Since then Ralph has not stepped foot on the boat. When I suggested trips to Apalachicola he was less than enthusiastic. We’d get down there and he might cast his line from the dock but he would avoid even visiting the garage where the boat is stored. On a visit last fall, my daughter was dismayed to find the garage in disrepair with mouse droppings and nibbles on the seats.

Ralph’s boating days were clearly over. Still, if he could not quite admit that the boat had become a responsibility he didn’t need and could not longer handle, I wasn’t going to force the issue. And the idea of selling such an essential part of Ralph’s identity was an anathema. (Also daunting since I’d be the one in charge.) So what to do?

With Ralph, The-Other-Ralph and Fly Fisherman about to have milestone birthdays, although thirty years apart, my daughter had a suggestion.

Ralph looked at me askance when I mentioned the possible birthday present. “What if I want to use it?”

“You’ll get Fly Fisherman to take you out.”
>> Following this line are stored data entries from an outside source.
(** C5.  On an Entity whose four attributes refer to four distinct
    objects: when the check of collection [k0] raises and the checks of the
    collections before it in the order discount rates, exposures, impact
    functions, measures return, [check] raises the exception of [k0] and has
    called the checks up to [k0] only, none of a collection after it; when
    the checks of all four return, [check] returns. *)
Theorem check_first_invalid w self (L : coll -> loc) (C : coll -> pyclass)
    (D : coll -> Data) :
  (∀ k, refers (heap w) self k (L k) (C k) (D k)) →
  (∀ k k', k ≠ k' → L k ≠ L k') →
  (∀ k0 e,
     (∀ k, k ∈ before k0 check_order → (coll_check (C k) (D k)).2 = None) →
     (coll_check (C k0) (D k0)).2 = Some e →
     ∃ w',
       Entity_check self w = (Raise e, w')
       ∧ trace w' = trace w ++ map (fun k => EvCheck (L k)) (upto k0 check_order)
       ∧ ∀ k, k ∈ after k0 check_order →
           EvCheck (L k) ∉ map (fun k => EvCheck (L k)) (upto k0 check_order))
  ∧ ((∀ k, (coll_check (C k) (D k)).2 = None) →
     ∃ w',
       Entity_check self w = (Ok tt, w')
       ∧ trace w' = trace w ++ map (fun k => EvCheck (L k)) check_order).
Proof.
  intros Href Hdistinct. split.
  - intros k0 e Hvalid Hfail.
    rewrite (upto_before _ _ (in_check_order k0)).
    destruct (check_all_fail self L C D Hdistinct k0 e (after k0 check_order)
                (before k0 check_order) w) as (w' & Hrun & Ht); try done.
    { pose proof NoDup_check_order as Hnd.
      rewrite (order_split k0 _ (in_check_order k0)) in Hnd.
      apply NoDup_app in Hnd as (Hpre & Hdisj & Hpost).
      apply NoDup_app. split; [done|]. split; [|apply NoDup_singleton].
      intros k Hk Hk0. apply (Hdisj k Hk).
      apply list_elem_of_singleton in Hk0 as ->. by left. }
    exists w'. split; [|split; [done|]].
    + by rewrite Entity_check_attrs, (order_split k0 _ (in_check_order k0)).
    + intros k Hk [k' [Heq Hk']]%list_elem_of_fmap.
      assert (k = k') as Hkk.
      { destruct (decide (k = k')) as [|Hne]; [done|].
        destruct (Hdistinct k k' Hne). congruence. }
      exact (after_not_upto k k' k0 check_order NoDup_check_order
               (in_check_order k0) Hk Hk' Hkk).
  - intros Hvalid.
    destruct (check_all_ok self L C D Hdistinct check_order w NoDup_check_order)
      as (w' & Hrun & Ht); [auto|auto|].
    exists w'. by rewrite Entity_check_attrs.
Qed.

(** ** Construction from the default file *)

Lemma assigned_none self k l d h h' x :
  assigned self k l d h h' → h' !! x = None → h !! x = None.
Proof.
  intros Ha Hx. apply not_elem_of_dom. intros Hin.
  apply (assigned_dom _ _ _ _ _ _ _ Ha), elem_of_dom in Hin as [o Ho]. congruence.
Qed.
The more we talked it over—and believe me we talked it over many times a day, often repeating the same exact sentences—the more Ralph liked the idea. No, loved the idea. Once our two sons, who have no interest in boats, and The-Other-Ralph gave their enthusiastic blessing, Ralph became gleefully obsessed with giving the boat to Fly Fisherman.

Here was his out–a  way to acknowledge his loss of interest, not to mention stamina and capability,  without losing dignity. He embraced as his own choice the possibility of keeping Paper Moon in the family while handing over the actual responsibility. He told everyone that he’d decided to give the boat to Fly Fisherman. The problem became making sure Ralph didn’t spill the beans about what we wanted to be a birthday surprise, but somehow the word did not get back to Fly Fisherman.

Last week, Ralph sent a birthday card to Fly Fisherman with a photograph of  Paper Moon on the cover and a short, funny note inside  i explaining n his own words that he was turning over the enclosed boat title.

He signed it, then had a thought and added a PS.

I still expect to be addressed as Captain when aboard.”

I breathed a sigh of relief both for the smooth transition and the proof that Ralph was still Ralph.